■ **EXERCISE AIM**
In the data below, find each line containing the string "Cohomology" and return it.
(DATASET CONTENT Opens)
(* ===== verification/Clearing.v ===== *)
(** * Soundness of clearing

    [assemble_columns] ([Cohomology]) drops from the columns of dimension
    [k+1] every [(k+1)]-simplex that is a pivot of dimension [k]
    (clearing).  This file proves that nothing is lost: reducing those
    columns too would bring each of them to zero, so the pivot table and
    the finite pairs are the same with and without clearing
    ([clearing_sound]), and only essential pairs of cleared columns are
    left out.

    - Vertex lists: a strictly decreasing list is determined by its
      elements ([desc_unique]); the cofacets of a simplex are the
      simplices within the threshold whose vertices contain its vertices
      ([elem_of_coboundary]).
    - [coboundary_coboundary]: the coboundary of a coboundary is zero
      (δδ = 0 on the Rips complex at the threshold): a [(k+2)]-simplex
      containing a [k]-simplex [s] contains exactly two [(k+1)]-simplices
      that contain [s] ([between_iff]).
    - Sums of stored cochains ([entry], [in_span]): in echelon form
      (every stored cochain has the pivot it is stored under) the pivot
      of a sum of stored cochains is the oldest of theirs
      ([pivot_span]), so such a sum reduces to zero within the fuel
      ([in_span_reduces]).
    - The run of a dimension ([span_inv]): the coboundary of every
      processed column is a sum of stored cochains, and every stored
      cochain is a sum of coboundaries, hence a cocycle
      ([is_cob_cocycle]).
    - The coboundary of a pivot [t] of dimension [k] is the sum of the
      coboundaries of the other simplices of its reduced cochain, all
      younger than [t] ([cleared_coboundary]); when [t] comes up in the
      full run of dimension [k+1] they are processed, so [t] reduces to
      zero ([cleared_column_zero]); a simulation of the two runs
      ([clearing_sim]) gives [clearing_sound] for one dimension.
    - [higher_dims_clearing]: by induction on the dimension, every
      dimension of [higher_dims] after the first has the finite pairs of
      the reference [higher_dims_full], which reduces every simplex of
      the filtration in every dimension (no clearing); [ClearingDim1]
      adds dimension 1.
*)

From S2P Require Import Prelude Cochains RipsConfig Distance Binomial SimplexIndex Filtration Homology0 Cohomology Assembler.
From Stdlib Require QArith.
(DATASET CONTENT Closes)
■ **FINISHED EXERCISE**
    [assemble_columns] ([Cohomology]) drops from the columns of dimension
From S2P Require Import Prelude Cochains RipsConfig Distance Binomial SimplexIndex Filtration Homology0 Cohomology Assembler.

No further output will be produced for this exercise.